Where Do We Go From Here? Solutions For Teens Facing Mental Health Issues.


We have established that teens are hurting, why they may be suffering, and what that might look like, but where do we go from here? Although these conversations are hard to have between teens and adults, they are necessary. Without telling someone else, nobody will know what is wrong in the first place and they won’t be able to assist in any meaningful way. Mental health is hard to bring up to a young person’s trusted adult because of the fear of reprisal. Teens don’t want that person, nor a parent, to punish them for how they are feeling; they also don’t want to be sent away to therapy or to be hospitalized for coming to their parent or trusted adult to start a conversation that is likely life saving. Most of the time the teen wants to be helped by the parent or adult they go to. It’s also hard to reach out, most teens believe that they are unique in their struggles; that their parents don’t understand. Even though the methods of dealing with mental health have changed over time, adults have most likely shared a similar mental state when they were young.  It is very possible that parents DO understand. So how do we start these conversations?

I recently sat down with fellow student Kenzie Dodson to understand her approach of talking to her parents about her mental health.

H: Do you feel like you can talk to your parents about your mental health? Why or why not?

K: Yes, because throughout the years, my parents and I have remained on close terms so that if I ever feel depressed I have someone to turn to. It is sometimes hard for them because I’m a teenager who needs space, although I do need emotional support. But my parents are very good at checking in with me every day even when I don’t want it.

H: Do you believe it is easier to talk to another trusted adult?

K: Sometimes it is easier to talk to another adult because I don’t want to hurt my parents by feeling certain ways. My parents have spent their whole time as a parent trying to raise me the right way and make sure that I’m happy, and for me to feel depressed makes me feel like I’m not thankful for them and their hard work. 

H: What would make this conversation easier to have with a parent or trusted adult?
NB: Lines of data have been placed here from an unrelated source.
(** C9. Rendering is deterministic: two renderings of the same template
    contents with the same override map, in whatever worlds and to
    whatever directories, write byte-identical contents. *)
Theorem rendering_deterministic (overrides : overrides_t) (T : string)
    (dir1 dir2 : path) (t1 t2 : DirEntry) (w1 w2 w1' w2' : world)
    (p1 p2 : path) :
  w_fs w1 !! de_path t1 = Some (File T) →
  w_fs w2 !! de_path t2 = Some (File T) →
  gen_driver_step dir1 overrides t1 w1 = (Ok p1, w1') →
  gen_driver_step dir2 overrides t2 w2 = (Ok p2, w2') →
  ∃ contents,
    w_fs w1' !! p1 = Some (File contents)
    ∧ w_fs w2' !! p2 = Some (File contents)
    ∧ contents = render_contents overrides T.
Proof.
  intros H1 H2 Hs1 Hs2.
  apply (gen_driver_step_Ok_inv _ _ _ _ _ _ _ H1) in Hs1 as [_ ->].
  apply (gen_driver_step_Ok_inv _ _ _ _ _ _ _ H2) in Hs2 as [_ ->].
  exists (render_contents overrides T). simpl.
  by rewrite !lookup_insert_eq.
Qed.

(** ** The name filters *)

(** C10. A name filter given as an empty list of names is treated as
    absent: all the templates, respectively all the workloads, of the
    scenario are selected, as they are without the option. *)
Theorem empty_filter_selects_all (entries : list DirEntry) :
  select_by_name (Some []) entries = entries
  ∧ select_by_name (Some []) entries = select_by_name None entries.
Proof. split; reflexivity. Qed.

Lemma select_by_name_filter (n : string) (ns : list string)
    (entries : list DirEntry) :
  select_by_name (Some (n :: ns)) entries
  = List.filter (λ d, bool_decide (de_name d ∈ n :: ns)) entries.
Proof. reflexivity. Qed.

(** ** [setup_drivers] *)

Lemma written_app (tr1 tr2 : list event) :
  written (tr1 ++ tr2) = written tr1 ++ written tr2.
Proof. unfold written. apply omap_app. Qed.
(** What processing one frame does to the tracker's fields and to the
    transcript and the request log. *)
Lemma process_frame_effect
    (float_of_str : string -> Result float) (repr : json -> string)
    (env : Env.t) (frame : Frame) (self : OutputTranscriptTracker.t)
    (w : World.t) :
  let self' :=
    fst (OutputTranscriptTracker.process_frame float_of_str repr env frame
           self w) in
  let w' :=
    snd (OutputTranscriptTracker.process_frame float_of_str repr env frame
           self w) in
  (OutputTranscriptTracker.bot_name self' = OutputTranscriptTracker.bot_name self /\
   OutputTranscriptTracker.goal_detector self'
     = OutputTranscriptTracker.goal_detector self) /\
  World.transcript w'
    = (World.transcript w
       ++ responses (OutputTranscriptTracker.bot_name self) [(env, frame)])%list /\
  OutputTranscriptTracker.turn_count self'
    = OutputTranscriptTracker.turn_count self
      + len (responses (OutputTranscriptTracker.bot_name self) [(env, frame)]) /\
  (OutputTranscriptTracker.goal_met self = true ->
   OutputTranscriptTracker.goal_met self' = true) /\
  ((World.requests w' = World.requests w /\
    World.fs w' = World.fs w /\
    OutputTranscriptTracker.goal_met self'
      = OutputTranscriptTracker.goal_met self /\
    OutputTranscriptTracker.last_goal_check_turn self'
      = OutputTranscriptTracker.last_goal_check_turn self) \/
   (exists prompt,
      World.requests w'
        = (World.requests w
           ++ [(OutputTranscriptTracker.turn_count self + 1, prompt)])%list /\
      OutputTranscriptTracker.goal_detector self = true /\
      OutputTranscriptTracker.last_goal_check_turn self + 3
        <= OutputTranscriptTracker.turn_count self + 1 /\
      (OutputTranscriptTracker.last_goal_check_turn self'
         = OutputTranscriptTracker.last_goal_check_turn self \/
       OutputTranscriptTracker.last_goal_check_turn self'
         = OutputTranscriptTracker.turn_count self + 1))).
Proof.
  destruct frame as [text|text|user text|]; cbn [OutputTranscriptTracker.process_frame];
    try (cbn; rewrite app_nil_r, Z.add_0_r; repeat split; auto; left;
         repeat split; reflexivity).
  - unfold OutputTranscriptTracker.on_llm_text.
    assert (Hnone : responses (OutputTranscriptTracker.bot_name self)
                      [(env, LLMTextFrame text)] = []) by reflexivity.
    rewrite Hnone, app_nil_r. change (len (@nil TranscriptEntry.t)) with 0.
    rewrite Z.add_0_r.
    destruct (String.eqb text "");
      [repeat split; auto; left; repeat split; reflexivity|].
    destruct (World.tracer w) as [tr|];
      [|repeat split; auto; left; repeat split; reflexivity].
    destruct (SimulationTracer.current_turn_id tr);
      [|repeat split; auto; left; repeat split; reflexivity].
    destruct (existsb _ _); repeat split; auto; left; repeat split; reflexivity.
  - unfold OutputTranscriptTracker.on_tts_text.
    assert (Hresp : responses (OutputTranscriptTracker.bot_name self)
                      [(env, TTSTextFrame text)]
                    = if String.eqb text "" then []
                      else [TranscriptEntry.mk (Env.now_str env)
                              (OutputTranscriptTracker.bot_name self)
                              "response" text]).
    { unfold responses. cbn [flat_map fst snd]. rewrite spoken_text_empty.
      destruct (String.eqb text ""); reflexivity. }
    rewrite Hresp.
    destruct (String.eqb text "") eqn:Ht.
    { cbn. rewrite app_nil_r, Z.add_0_r.
      repeat split; auto; left; repeat split; reflexivity. }
    change (len [TranscriptEntry.mk (Env.now_str env)
                   (OutputTranscriptTracker.bot_name self) "response" text])
      with 1.
    destruct (OutputTranscriptTracker.check_due _) eqn:Hdue.
    2:{ cbn. repeat split; auto; left; repeat split; reflexivity. }
    unfold OutputTranscriptTracker.check_due in Hdue. simpl in Hdue.
    apply andb_true_iff in Hdue. destruct Hdue as [Hdet Hdue].
    apply Z.leb_le in Hdue.
    unfold OutputTranscriptTracker.goal_check. simpl.
    destruct (GoalDetector.check_goal_met _ _ _ _ _) as [result|e].
    2:{ cbn. repeat split; auto; right; eexists; repeat split; auto. }
    destruct (goal_decision result).
    + destruct (OutputTranscriptTracker.stop_signal_path self) as [path|].
      * unfold write_json. destruct (Env.can_write env); cbn;
          (repeat split; auto; right; eexists; repeat split; auto).
      * cbn. repeat split; auto; right; eexists; repeat split; auto.
    + cbn. repeat split; auto; right; eexists; repeat split; auto.
Qed.

(** ** Goal monitor: what a run does to the transcript *)

Lemma responses_cons (bot_name : string) (step : Env.t * Frame)
    (steps : list (Env.t * Frame)) :
  responses bot_name (step :: steps)
  = (responses bot_name [step] ++ responses bot_name steps)%list.
Proof. unfold responses. cbn [flat_map]. rewrite app_nil_r. reflexivity. Qed.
K: It would make it more comfortable knowing that the person I’m talking to has been through the same situation mentally.

| Hope Dawson
Gina and Jamie Knowles

I also talked to Gin Knowles, Jamie Knowles’s mom, about how she approaches conversations with Jamie concerning issues regarding mental health . 

H: Do you feel like you can reach out to your high school aged student, and start a conversation about mental health?

G: Absolutely.

H: Why?

G: We have a really open relationship about all kinds of things. We talk about everything. And we have different people in our family that have issues and we’ve talked about those in different people in our immediate family have seen and counselor so it’s just not something that we think of as a stigma. 

H: For others who may not have it as easy as you guys, what would you say to help make the conversation a little bit easier.

G: I think you just should look at talking about [mental health] like anything else, you know, just like if you have a sore arm or a broken leg. It’s nothing to be embarrassed about you just need to, you know, reach out for help if you need it, or talk to a counselor. Talk to someone in school. Talk to anybody that you know you can, but it just shouldn’t be looked at as something negative. It’s just something else to talk about and fix, and, you know, however [or] whatever [with] sources [and] resources you can use [to help].

Starting the conversation of mental health with your student or parent/trusted adult is not easy, however, it is something that must be done. Students are loaded with stress, and it is hard to know what is happening in their head. These conversations should become a priority to better the students’ mental fitness. Talking to someone is the first step in making your mental health better and a priority. If you’re forced to take the first step, then gather your courage and do it. If, on the other hand, your adult is asking (prying even) into your personal mental space, then let them in! Slow down and try to realize that the adults around us are deeply concerned and actually want to help.